--- RECORDS SHOWN ---
+++++

(** The boot tables: from four distinct zeroed table pages outside free
    memory, [initPageTables] establishes the invariant [mapPage] needs, with
    the root loaded in cr3, and maps exactly the kernel's 2 MiB window at
    physical 0x200000. *)
Theorem initPageTables_correct m pml1 pml2 pml3 pml4 c phys :
  physicalTable pml1 -> physicalTable pml2 -> physicalTable pml3 -> physicalTable pml4 ->
  allDistinct pml1 pml2 pml3 pml4 ->
  (forall t i, t = pml2 \/ t = pml3 \/ t = pml4 -> inRange i -> m (t + 8 * i) = 0) ->
  (forall t, t = pml1 \/ t = pml2 \/ t = pml3 \/ t = pml4 -> freeCount (blocks phys) t = 0) ->
  let s := mkPState (fst (initPageTables m pml1 pml2 pml3 pml4))
             (snd (initPageTables m pml1 pml2 pml3 pml4)) c phys [] in
  frames_ok s ->
  tables_ok s /\ root s = pml4 /\
  forall off, 0 <= off < 2 ^ 21 ->
    translate (mem s) (cr3 s) (0xFFFF800000200000 + off) = Some (0x200000 + off).
Proof.
  intros P1 P2 P3 P4 Hnd Hbss Hfree s Hf.
  assert (R511 : inRange 511) by (unfold inRange; lia).
  pose proof (init_entry m pml1 pml2 pml3 pml4 P1 P2 P3 P4 Hbss pml4 511 ltac:(auto) R511) as Hself.
  rewrite Z.eqb_refl in Hself. cbn [andb Z.eqb] in Hself.
  change (511 =? 511) with true in Hself. cbv iota in Hself.
  destruct P4 as [P4r P4a]. destruct (tableFlags_entry pml4 P4r P4a) as [F1 F2].
  assert (Hroot : root s = pml4) by (unfold root; cbn [cr3 s]; unfold initPageTables in *; cbn [snd fst] in *; by rewrite Hself).
  pose proof (init_tables m pml1 pml2 pml3 pml4 P1 P2 P3 (conj P4r P4a) Hnd Hbss) as Htab.
  split; [|split; [done|]].
  - constructor; [| | |done].
    + unfold selfMap. rewrite Hroot. cbn [mem s]. by rewrite Hself.
    + intros p q t Hp Hq H1 H2. unfold at_path in *. rewrite Hroot in *.
      destruct Hnd as (? & ? & ? & ? & ? & ?).
      destruct (Htab p t Hp H1) as [[-> ->]|[[-> ->]|[[-> ->]|[-> ->]]]],
        (Htab q _ Hq H2) as [[-> ?]|[[-> ?]|[[-> ?]|[-> ?]]]]; congruence.
    + intros p t Hp Ht. unfold at_path in Ht. rewrite Hroot in Ht.
      destruct (Htab p t Hp Ht) as [[_ ->]|[[_ ->]|[[_ ->]|[_ ->]]]]; apply Hfree; auto.
  - intros off Hoff. change (2 ^ 21) with 2097152 in Hoff. rewrite translate_at_path.
    assert (Hidx : indices (0xFFFF800000200000 + off) = [256; 0; 1; off / 4096]).
    { unfold indices, index.
      change (2 ^ (12 + 9 * 3)) with 549755813888. change (2 ^ (12 + 9 * 2)) with 1073741824.
      change (2 ^ (12 + 9 * 1)) with 2097152. change (2 ^ (12 + 9 * 0)) with 4096. repeat f_equal; dlia. }
    rewrite Hidx. unfold at_path. rewrite Hroot. cbn [mem s].
    rewrite init_window by (auto; split; auto || (unfold inRange; dlia)). f_equal. dlia.
Qed.

Lemma initPageTables_correct_witness :
  exists s, tables_ok s /\ translate (mem s) (cr3 s) 0xFFFF800000212345 = Some 0x212345.
Proof.
  destruct (initPageTables_correct (fun _ => 0) 0x201000 0x202000 0x203000 0x204000 (mkCpu 0 0)
    (mkBlockMap [mkBlock 0x400000 0x800000] Spinlock_init)) as (H1 & _ & H2).
  - split; [lia|reflexivity].
  - split; [lia|reflexivity].
  - split; [lia|reflexivity].
  - split; [lia|reflexivity].
  - unfold allDistinct. lia.
  - reflexivity.
  - intros t Ht. cbn. unfold cov, covers; cbn. zcase; cbn; lia.
  - constructor; cbn; [reflexivity| |unfold BLOCKMAP_SIZE; lia|].
    + constructor; [frame_block|constructor].
    + intros a. cbn. pose proof (cov_range (mkBlock 0x400000 0x800000) a). lia.
  - eexists. split; [exact H1|]. exact (H2 0x12345 ltac:(lia)).
Defined.

(** The flag operator: [operator|] adds, so it is the bitwise or exactly
    when the two flag sets have no bit in common. *)
Theorem flag_or_is_or a b :
  0 <= a < 2 ^ 63 -> 0 <= b < 2 ^ 63 ->
  (flag_or a b = Z.lor a b <-> Z.land a b = 0).
Proof.
  intros Ha Hb. change (2 ^ 63) with 9223372036854775808 in *.
  pose proof (Z.add_lor_land a b) as Hsum. unfold flag_or. rewrite u64_small by lia. lia.
Qed.

(** Setting PRESENT twice sets WRITABLE instead. *)
Lemma flag_or_is_or_witness :
  (flag_or PRESENT WRITABLE = Z.lor PRESENT WRITABLE) /\ flag_or PRESENT PRESENT = WRITABLE /\
  Z.lor PRESENT PRESENT = PRESENT.
Proof.
  split; [|split; reflexivity].
  apply (flag_or_is_or PRESENT WRITABLE); [split; [discriminate|reflexivity]..|reflexivity].
Defined.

+++++

--- PROBLEM TO SOLVE ---
Above are the records. Copy the lines beginning at the one that has "- constructor; [| | |done]." and ending with the one that has "unfold indices, index.", unchanged.

--- OUTPUT BELOW ---
  - constructor; [| | |done].
    + unfold selfMap. rewrite Hroot. cbn [mem s]. by rewrite Hself.
    + intros p q t Hp Hq H1 H2. unfold at_path in *. rewrite Hroot in *.
      destruct Hnd as (? & ? & ? & ? & ? & ?).
      destruct (Htab p t Hp H1) as [[-> ->]|[[-> ->]|[[-> ->]|[-> ->]]]],
        (Htab q _ Hq H2) as [[-> ?]|[[-> ?]|[[-> ?]|[-> ?]]]]; congruence.
    + intros p t Hp Ht. unfold at_path in Ht. rewrite Hroot in Ht.
      destruct (Htab p t Hp Ht) as [[_ ->]|[[_ ->]|[[_ ->]|[_ ->]]]]; apply Hfree; auto.
  - intros off Hoff. change (2 ^ 21) with 2097152 in Hoff. rewrite translate_at_path.
    assert (Hidx : indices (0xFFFF800000200000 + off) = [256; 0; 1; off / 4096]).
    { unfold indices, index.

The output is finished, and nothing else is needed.